I am less into the console wars and more into the games that play on them; I feel as long as the box you own makes you happy, that’s all there is to it. That said, I spend most of my time with my 360 and my PC — the former in part because of my three years at OXM and my familiarity with it, and the latter because that’s the system my wife likes for gaming. Weekends are often spent side-by-side with gaming PCs, playing Borderlands and Left 4 Dead 2 together, punctuated by World of Warcraft dungeon crawls. I was late to the PS3 party but got one last year and now I’m catching up on games I’d missed, like Uncharted and Flower. I don’t play a lot of Wii, but NBA Jam might change that, and of course GoldenEye.
Is there anything you can let us in on which activision may currently be working on? And have you had a go at the highly anticipated black ops? – If so, can you give anything away?
Treyarch has been playing this really close to the vest. I know there’s something up for next month, so new info should be coming soon — but a lot of times on Black Ops, I find things out the same time everybody else does. I saw that multiplayer trailer roughly 15 minutes before everybody else did! Josh Olin is Treyarch’s community manager; I follow his Twitter feed (@JD_2020) to find out what’s up with Black Ops. I pump him for info whenever I can.
As for everything else, most of the big development for the year is hitting its crucial period of “almost done.” Lots of games are slated to ship before the end of the year — Spider-Man: Shattered Dimensions, GH: Warriors of Rock, DJ Hero 2, GoldenEye, Blood Stone — all those have to be finished fairly soon to hit their retail deadlines. So pretty much everything has been announced by now, but I have caught wind of a few interesting things in the works for next year. One of them really surprised me; I haven’t seen a game like it before.

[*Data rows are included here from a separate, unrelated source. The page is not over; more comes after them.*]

(** * vscode-languageserver-node: message reader and semantic tokens

    A shallow embedding of

    - the message reader of [jsonrpc/src/common/common.ts] (the part after
      the exports): [AbstractMessageReader],
      [ResolvedMessageReaderOptions.fromOptions] and
      [ReadableStreamMessageReader];
    - [server/src/common/semanticTokens.ts]: [SemanticTokensDiff] and
      [SemanticTokensBuilder].

    The numbers of the two files are integers (byte counts, token
    positions, milliseconds) and are integers of [Z] here; what the
    doubles of JavaScript do to them is written out where the code
    computes with them. Byte arrays are [list byte]; a [Map] keyed by
    strings is a [gmap string _]. The reader is a state machine: its
    fields, the timers of the host, the promises that are not settled yet
    and what its listeners observe are passed along explicitly, and a run
    is a list of inputs (chunks of bytes, milliseconds that pass, promises
    that settle, calls of the owner).

    The definitions come first: the code, then the wire format and the
    observations the theorems are stated with. The theorems follow: those
    on the claims of the specification, then further properties of the
    same code. *)

From Stdlib Require Import ZArith Lia List String Ascii.
From Stdlib.Strings Require Import Byte.
From stdpp Require Import gmap strings list.

#[local] Open Scope Z_scope.

(** ** JavaScript arrays *)

Module JsArray.

Section Ops.
Context {A : Type}.

  (** [a[i]]: [undefined] (here [None]) outside the array. *)
Definition get (a : list A) (i : Z) : option A :=
    if bool_decide (0 ≤ i) then a !! Z.to_nat i else None.

  (** A relative index of [slice] and [splice]: negative counts from the
      end, and the result is clamped to [0 .. len]. *)
Definition relative (len k : Z) : Z :=
    if bool_decide (k < 0) then Z.max (len + k) 0 else Z.min k len.

  (** [a.slice(from, to)]. *)
Definition slice (a : list A) (from to : Z) : list A :=
    let len := Z.of_nat (length a) in
    let k := relative len from in
    let final := relative len to in
    take (Z.to_nat (final - k)) (drop (Z.to_nat k) a).

  (** [a.slice(from)]. *)
Definition slice_from (a : list A) (from : Z) : list A :=
    slice a from (Z.of_nat (length a)).

  (** [a.splice(from, deleteCount, ...items)], the array afterwards. *)
Definition splice (a : list A) (from deleteCount : Z) (items : list A) : list A :=
    let len := Z.of_nat (length a) in
    let k := relative len from in
    let del := Z.min (Z.max deleteCount 0) (len - k) in
    take (Z.to_nat k) a ++ items ++ drop (Z.to_nat (k + del)) a.

  (** [a[i] = v] on an array that may have holes: inside the array the slot
      is overwritten, at or past its end the array grows up to [i] and the
      slots in between are holes. *)
Definition store (a : list (option A)) (i : nat) (v : A) : list (option A) :=
    if bool_decide (i < length a)%nat then <[i := Some v]> a
    else a ++ replicate (i - length a) None ++ [Some v].

End Ops.

End JsArray.

(** ** JavaScript numbers *)

Module JsNumber.

(** An integer as a JavaScript number, which is an IEEE double. Every integer
    of magnitude up to 2^53 is a double. Beyond, the doubles are a power of
    two apart (the mantissa has 53 bits), and an integer is rounded to the
    nearest of them, to the one with the even mantissa when two are as
    near. Integers beyond the largest double, about 1.8e308, are outside
    the model. *)
Definition to_double (x : Z) : Z :=
  let a := Z.abs x in
  if bool_decide (a ≤ 2 ^ 53) then x
  else
    let ulp := 2 ^ (Z.log2 a - 52) in
    let mantissa := a / ulp in
    let rest := a mod ulp in
    let rounded :=
      if bool_decide (2 * rest < ulp) then mantissa
      else if bool_decide (ulp < 2 * rest) then mantissa + 1
      else if Z.even mantissa then mantissa
      else mantissa + 1 in
    Z.sgn x * (rounded * ulp).

(** [a - b] on two numbers that are integers: the difference, rounded. *)
Definition sub (a b : Z) : Z := to_double (a - b).

(** [Number.MAX_SAFE_INTEGER]. *)
Definition MAX_SAFE_INTEGER : Z := 2 ^ 53 - 1.

End JsNumber.

(** ** Semantic tokens (server/src/common/semanticTokens.ts) *)

Module SemanticTokens.

(** [SemanticTokensEdit] of the protocol: [data] is optional. *)
Record SemanticTokensEdit (A : Type) : Type := mkEdit {
  start : Z;
  deleteCount : Z;
  data : option (list A)
}.
Arguments mkEdit {A}.
Arguments start {A}.
Arguments deleteCount {A}.
Arguments data {A}.
Definition default_window : Window :=
  {| left := 0; top := 0; width := 1440; height := 900 |}.

(** The process-wide [config] module, as far as the loop reads and
    writes it. *)
Record Config := {
  player_pos : Q * Q;
  bot : option (bool * Point);      (* rune_active, rune_pos *)
  path : list (Q * Q)
}.

Definition set_player_pos (c : Config) (p : Q * Q) : Config :=
  {| player_pos := p; bot := bot c; path := path c |}.

(** The dictionary polled by the GUI. *)
Record MinimapInfo := {
  mi_minimap : Frame;
  mi_rune_active : bool;
  mi_rune_pos : Point;
  mi_path : list (Q * Q);
  mi_player_pos : Q * Q
}.

(** The attributes of a [Capture] object. *)
Record State := {
  frame : option Frame;
  minimap : option MinimapInfo;     (* [None] is the initial [{}] *)
  minimap_ratio : Q;
  minimap_sample : option Frame;
  window : Window;
  ready : bool;
  calibrated : bool
}.

(** [Capture.__init__] *)
Definition init : State :=
  {| frame := None; minimap := None; minimap_ratio := 1;
     minimap_sample := None; window := default_window;
     ready := false; calibrated := false |}.

(** The rectangle derived from the two anchors before any clamping:
    top-left anchor plus the border insets, bottom-right anchor minus
    the border insets. *)
Definition derived_tl (tl : Point) : Point :=
  (fst tl + MINIMAP_BOTTOM_BORDER, snd tl + MINIMAP_TOP_BORDER).
Definition derived_br (br : Point) : Point :=
  (fst br - MINIMAP_BOTTOM_BORDER, snd br - MINIMAP_BOTTOM_BORDER).

Definition rect_width (mm_tl mm_br : Point) : Z := fst mm_br - fst mm_tl.
Definition rect_height (mm_tl mm_br : Point) : Z := snd mm_br - snd mm_tl.

Section Loop.

(** The templates read at import time. *)
Variable MM_TL_TEMPLATE MM_BR_TEMPLATE : Template.
Variable player_template : Template.

(** [src.common.utils], which the loop calls. [single_match] gives the
    top-left and bottom-right corner of the best match, each possibly
    absent; [multi_match] gives every match above the threshold. *)
Variable single_match : Frame -> Template -> option Point * option Point.
Variable multi_match : Frame -> Template -> Q -> list Point.
Variable convert_to_relative : Point -> Frame -> Q * Q.

Definition PT_HEIGHT : Z := shape0 player_template.
Definition PT_WIDTH : Z := shape1 player_template.
Definition MMT_HEIGHT : Z := Z.max (shape0 MM_TL_TEMPLATE) (shape0 MM_BR_TEMPLATE).
Definition MMT_WIDTH : Z := Z.max (shape1 MM_TL_TEMPLATE) (shape1 MM_BR_TEMPLATE).

(** Lines 186-193: the two corners of the minimap. *)
Definition mm_tl_of (tl : Point) : Point :=
  (fst tl + MINIMAP_BOTTOM_BORDER, snd tl + MINIMAP_TOP_BORDER).

Definition mm_br_of (tl br : Point) : Point :=
  let mm_tl := mm_tl_of tl in
  (Z.max (fst mm_tl + PT_WIDTH) (fst br - MINIMAP_BOTTOM_BORDER),
   Z.max (snd mm_tl + PT_HEIGHT) (snd br - MINIMAP_BOTTOM_BORDER)).

(** Lines 159-174: the window the screenshot is taken from. *)
Definition update_window (window_info : option Window) : Window :=
  let w := match window_info with
           | Some wi => wi
           | None => default_window
           end in
  {| left := left w; top := top w;
     width := Z.max (width w) MMT_WIDTH;
     height := Z.max (height w) MMT_HEIGHT |}.

(** How one pass of the outer [while True] ends. *)
Inductive Cycle :=
| Retry (s : State)                         (* [continue], or sleep and retry *)
| Tracking (s : State) (mm_tl mm_br : Point) (* enters the inner loop *)
| Crashed.                                  (* an uncaught exception *)

(** One pass of the outer loop of [Capture._main], up to the point
    where the inner loop starts. [window_info] is what
    [find_maplestory_window] returned and [shot] what [screenshot]
    returned. *)
Definition calibration_cycle (window_info : option Window)
    (shot : option Frame) (s : State) : Cycle :=
  let win := update_window window_info in
  match shot with
  | None =>
      Retry {| frame := None; minimap := minimap s;
               minimap_ratio := minimap_ratio s;
               minimap_sample := minimap_sample s; window := win;
               ready := ready s; calibrated := calibrated s |}
  | Some f =>
      let tl := fst (single_match f MM_TL_TEMPLATE) in
      let br := snd (single_match f MM_BR_TEMPLATE) in
      match tl, br with
      | Some tl, Some br =>
          let mm_tl := mm_tl_of tl in
          let mm_br := mm_br_of tl br in
          match Py.truediv (fst mm_br - fst mm_tl) (snd mm_br - snd mm_tl) with
          | None => Crashed
          | Some ratio =>
              Tracking {| frame := Some f; minimap := minimap s;
                          minimap_ratio := ratio;
                          minimap_sample := Some (crop f mm_tl mm_br);
                          window := win;
                          ready := ready s; calibrated := true |}
                       mm_tl mm_br
          end
      | _, _ =>
          Retry {| frame := Some f; minimap := minimap s;
                   minimap_ratio := minimap_ratio s;
                   minimap_sample := minimap_sample s; window := win;
                   ready := ready s; calibrated := calibrated s |}
      end
  end.

(** How one pass of the inner [while True] ends. *)
Inductive Step :=
| Break                                   (* back to the outer loop *)
| Next (c : Config) (s : State).
(** The rows of [messages AS m JOIN users AS u ON on m u], in the order of
    a nested loop over the two tables. *)
Definition join (on : messages.row → users.row → bool) (s : db)
  : list (messages.row * users.row) :=
  m ← tbl_messages s; u ← tbl_users s; if on m u then [(m, u)] else [].

(** [SELECT m.id, m.from_username, u.first_name AS from_first_name,
    u.last_name AS from_last_name, u.phone AS from_phone, m.body, m.sent_at,
    m.read_at FROM messages as m JOIN users AS u
    ON m.from_username = u.username WHERE m.from_username = $1] *)
Definition from_row (mu : messages.row * users.row) : obj :=
  let (m, u) := mu in
  [("id", JNum (messages.id m));
   ("from_username", JStr (messages.from_username m));
   ("from_first_name", JStr (users.first_name u));
   ("from_last_name", JStr (users.last_name u));
   ("from_phone", JStr (users.phone u));
   ("body", JStr (messages.body m));
   ("sent_at", JDate (messages.sent_at m));
   ("read_at", nullable_date (messages.read_at m))].

Definition select_messages_from (username : string) : M (list obj) := λ s,
  (inr (from_row <$>
          filter (λ mu, messages.from_username mu.1 = username)
            (join (λ m u, bool_decide (messages.from_username m = users.username u)) s)),
   s).

(** [SELECT m.id, m.to_username, u.first_name AS to_first_name,
    u.last_name AS to_last_name, u.phone AS to_phone, m.body, m.sent_at,
    m.read_at FROM messages AS m JOIN users AS u
    ON m.to_username = u.username WHERE m.to_username = $1] *)
Definition to_row (mu : messages.row * users.row) : obj :=
  let (m, u) := mu in
  [("id", JNum (messages.id m));
   ("to_username", JStr (messages.to_username m));
   ("to_first_name", JStr (users.first_name u));
   ("to_last_name", JStr (users.last_name u));
   ("to_phone", JStr (users.phone u));
   ("body", JStr (messages.body m));
   ("sent_at", JDate (messages.sent_at m));
   ("read_at", nullable_date (messages.read_at m))].

Definition select_messages_to (username : string) : M (list obj) := λ s,
  (inr (to_row <$>
          filter (λ mu, messages.to_username mu.1 = username)
            (join (λ m u, bool_decide (messages.to_username m = users.username u)) s)),
   s).

End sql.

(** ** The User model: [models/user.js] *)

(** The body of a registration request, destructured by [User.register]. *)
Module reg.
Record body : Type := Body {
  username : string;
  password : string;
  first_name : string;
  last_name : string;
  phone : string
}.
End reg.

Module User.
Section model.

(** The configuration and the bcrypt library are outside the sources: the
    work factor is a constant of the process, [bcrypt.hash] is a function
    of the data, the rounds and the salt it draws, [bcrypt.compare] tells
    whether a string hashes to the stored value. *)
Context (BCRYPT_WORK_FACTOR : Z).
Context (bcrypt_hash : string → Z → string → string).
Context (bcrypt_compare : string → string → bool).

(** [bcrypt.compare(data, hash)].  The library compares two strings only:
    with an argument that is [undefined] or [null] its promise is rejected
    with the plain error "data and hash arguments required", with any other
    argument that is not a string with "data and hash must be strings".
    ([JOpaque] values are never handed to it.) *)
Definition compare (data hash : jsval) : M bool :=
  match data, hash with
  | JStr d, JStr h => ret (bcrypt_compare d h)
  | JUndefined, _ | JNull, _ | _, JUndefined | _, JNull =>
      throw (JsError "data and hash arguments required")
  | _, _ => throw (JsError "data and hash must be strings")
  end.

Definition register (now : Z) (salt : string) (b : reg.body) : M (option obj) :=
  let hashedPassword := bcrypt_hash (reg.password b) BCRYPT_WORK_FACTOR salt in
  result ←await sql.insert_user now (reg.username b) hashedPassword
                  (reg.first_name b) (reg.last_name b) (reg.phone b) ;;
  ret (result !! 0%nat).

Do you have an all-time favourite game which really sticks out in your mind?
I grew up in the arcade era so I am repeatedly drawn back to the 400-pound plywood boxes that were built to play one game and play it perfectly. Robotron 2084 is one of those games that I still find myself struggling to master, so that leaps to mind as still challenging, still adrenaline-pumping, and still something I need to practice. That and Tempest are both milestones for me. But then there’s Interstate 76, Diablo II, Gears of War, Guitar Hero II and Rock Band 2…the problem with being an older gamer is you have too many favorites.
Do activision plan to utilize Kinect to its full potential?
I have not heard anybody here announce a Kinect title. Doesn’t mean there won’t be something with Kinect support down the road, but I don’t know which teams are looking at it for which games. I wouldn’t expect anything for launch, let’s put it that way!
A lot of people consider you to have the dream job, though despite working in the video game industry, is it all fun and games? Or does it have its downsides as well as its upsides?
Oh, there are always downsides. Like, say, when the CEO of the company says something very unpopular…guess who they take it out on? There are rough days with this job — I like being that bridge between the audience and the publisher, but the truth is some people just like to burn bridges. I do feel I’m fortunate because I get to tell gamers “Hey, look, this is what’s really going on at Activision,” but at the same time, I get to turn to Activision and say “No, really, this is what is important to gamers, this is what they’re telling me directly.” I sort of “speak gamer” and “speak publisher” at different points in the day. The hours are actually pretty long and, with social media being what it is, I often feel like I’m never not working. There’s always an email to answer or a Twitter feed to check or a forum to chat up. But the upsides do make it worth it — I am surrounded by games every day and I don’t take that for granted.
Thank you very much for your time, from both myself (Blamy) and Gamereuphoria.com!